Funding models: High risk, high gain

The European Research Council was established in 2007 with a seven-year budget of €7.5 billion under the EU's 7th Framework Programme (FP7). The ERC funds investigator-initiated grants to applicants from any EU member state and in 2013 expects to award €1.8 billion ($2.3 billion), with 39% of its budget directed to the life sciences.

Applications are reviewed by 10-15 member panels in nine areas: immunity and infection; molecular and structural biology and biochemistry; genetics, genomics, bioinformatics and systems biology; cellular and developmental biology; physiology, pathophysiology and endocrinology; neurosciences and neural disorders; diagnostic tools, therapies and public health; evolutionary population and environmental biology; and applied life sciences and biotechnology.

Panelists score each application from 1 to 4 on the research proposal itself, and the suitability of the investigator to carry out the work.

Research proposals are judged on the extent to which they address important challenges, are novel and are "high risk/high gain." They also are judged on the feasibility of the approach, the appropriateness and novelty of the methodology and the justification of timeline and resources.

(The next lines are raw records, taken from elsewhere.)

(** ** The scheduler *)

Record CRRTaskScheduler := mkSched {
  m_heap : heap;
  m_mapConnQues : gmap Z CONNQUE_ELEM;
  m_lstConns : list Z;
  m_mapId2If : gmap Z Z;
  m_ocqSchdMgr : CONNQUE_ELEM;
  m_dwNumSched : Z;
  m_pSchedMgr : Z;
}.

Definition set_heap (H : heap) (s : CRRTaskScheduler) : CRRTaskScheduler :=
  mkSched H (m_mapConnQues s) (m_lstConns s) (m_mapId2If s) (m_ocqSchdMgr s)
    (m_dwNumSched s) (m_pSchedMgr s).
Definition set_ques (m : gmap Z CONNQUE_ELEM) (s : CRRTaskScheduler) : CRRTaskScheduler :=
  mkSched (m_heap s) m (m_lstConns s) (m_mapId2If s) (m_ocqSchdMgr s)
    (m_dwNumSched s) (m_pSchedMgr s).
Definition set_conns (l : list Z) (s : CRRTaskScheduler) : CRRTaskScheduler :=
  mkSched (m_heap s) (m_mapConnQues s) l (m_mapId2If s) (m_ocqSchdMgr s)
    (m_dwNumSched s) (m_pSchedMgr s).
Definition set_ids (m : gmap Z Z) (s : CRRTaskScheduler) : CRRTaskScheduler :=
  mkSched (m_heap s) (m_mapConnQues s) (m_lstConns s) m (m_ocqSchdMgr s)
    (m_dwNumSched s) (m_pSchedMgr s).
Definition set_num (n : Z) (s : CRRTaskScheduler) : CRRTaskScheduler :=
  mkSched (m_heap s) (m_mapConnQues s) (m_lstConns s) (m_mapId2If s) (m_ocqSchdMgr s)
    n (m_pSchedMgr s).
Definition set_mgr_que (q : CONNQUE_ELEM) (s : CRRTaskScheduler) : CRRTaskScheduler :=
  mkSched (m_heap s) (m_mapConnQues s) (m_lstConns s) (m_mapId2If s) q
    (m_dwNumSched s) (m_pSchedMgr s).
Definition set_conn (pIf : Z) (Hq : heap * CONNQUE_ELEM) (s : CRRTaskScheduler)
    : CRRTaskScheduler :=
  set_heap Hq.1 (set_ques (<[pIf := Hq.2]> (m_mapConnQues s)) s).

(** A smaller number of slots goes through [IncSlotCount], a larger one through
    [DecSlotCount]. *)
Definition SetSlotCount (pIf dwNumSlot : Z) (s : CRRTaskScheduler)
    : CRRTaskScheduler * Z * list Z :=
  if pIf =? 0 then (s, - EINVAL, [])
  else match m_mapConnQues s !! pIf with
  | None => (s, - ENOENT, [])
  | Some q =>
      let H := m_heap s in
      if m_dwMaxSlots q =? dwNumSlot then (s, 0, [])
      else if dwNumSlot <? m_dwMaxSlots q then
        let '(H, q) := IncSlotCount (m_dwMaxSlots q - dwNumSlot) H q in
        (set_conn pIf (H, set_slots dwNumSlot q) s, 0, [])
      else
        let '(H, q, vecTasks) := DecSlotCount (dwNumSlot - m_dwMaxSlots q) H q [] in
        (set_conn pIf (H, set_slots dwNumSlot q) s, 0, vecTasks)
  end.

(** *** Choosing the next group *)

(** [m_lstConns]: the front goes to the back. *)
Definition rotate_conns (l : list Z) : list Z :=
  match l with
  | a :: b :: l => (b :: l) ++ [a]
  | _ => l
  end.

Definition HasWork (g : CIfParallelTaskGrpRfc) : bool := HasFreeSlot g && HasTaskToRun g.

(** The inner loop of [GetNextTaskGrpAAR], [n] more turns. *)
Fixpoint ReadyLoop (H : heap) (n : nat) (orq : list Z) : list Z * option Z :=
  match n, orq with
  | S n, pHead :: orq =>
      let orq := orq ++ [pHead] in
      if negb (HasFreeSlot (H pHead)) then ReadyLoop H n orq
      else if negb (HasTaskToRun (H pHead)) then ReadyLoop H n orq
      else (orq, Some pHead)
  | _, _ => (orq, None)
  end.

(** The loop over the connections, [n] more turns. *)
Fixpoint AARLoop (n : nat) (s : CRRTaskScheduler) : CRRTaskScheduler * Z * option Z :=
  match n, m_lstConns s with
  | S n, pIf :: _ =>
      let s := set_conns (rotate_conns (m_lstConns s)) s in
      if pIf =? m_pSchedMgr s then AARLoop n s
      else match m_mapConnQues s !! pIf with
      | None => AARLoop n s
      | Some q =>
          let '(orq, pGrp) := ReadyLoop (m_heap s) (length (m_plstReady q)) (m_plstReady q) in
          let s := set_ques (<[pIf := set_queues (m_lstWaitSlot q) orq q]> (m_mapConnQues s)) s in
          match pGrp with
          | Some g => (s, 0, Some g)
          | None => AARLoop n s
          end
      end
  | _, _ => (s, - ENOENT, None)
  end.

Definition GetNextTaskGrpAAR (s : CRRTaskScheduler) : CRRTaskScheduler * Z * option Z :=
  AARLoop (length (m_lstConns s)) s.

(** The search for a waiting group with pending tasks, [n] more turns. *)
Fixpoint WaitLoop (H : heap) (n : nat) (owq : list Z) : list Z * option Z :=
  match n, owq with
  | S n, pwh :: owq =>
      if negb (HasPendingTasks (H pwh) =? 0) then (owq, Some pwh)
      else WaitLoop H n (owq ++ [pwh])
  | _, _ => (owq, None)
  end.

Investigators are judged on past accomplishments and "evidence of their creative independent thinking."

The review has two steps. First, the full panel scores a portion of each application, which includes a five-page synopsis of the research proposal and the investigator's track record and CV, then ranks the applications. Up to three times the number of applications that are expected to be funded move on to a second round.

In the second step, about four panel members and two to four external reviewers examine and score the full application, including a 15-page research proposal, which is then discussed and ranked by the full panel.

There are no quotas by country. Most ERC grants are distributed to recipients in countries with a strong existing science infrastructure, including the U.K., France and Germany.

In Horizon 2020, the European funding framework for 2014-20, the ERC budget will increase 77% to €13.2 billion ($16.5 billion).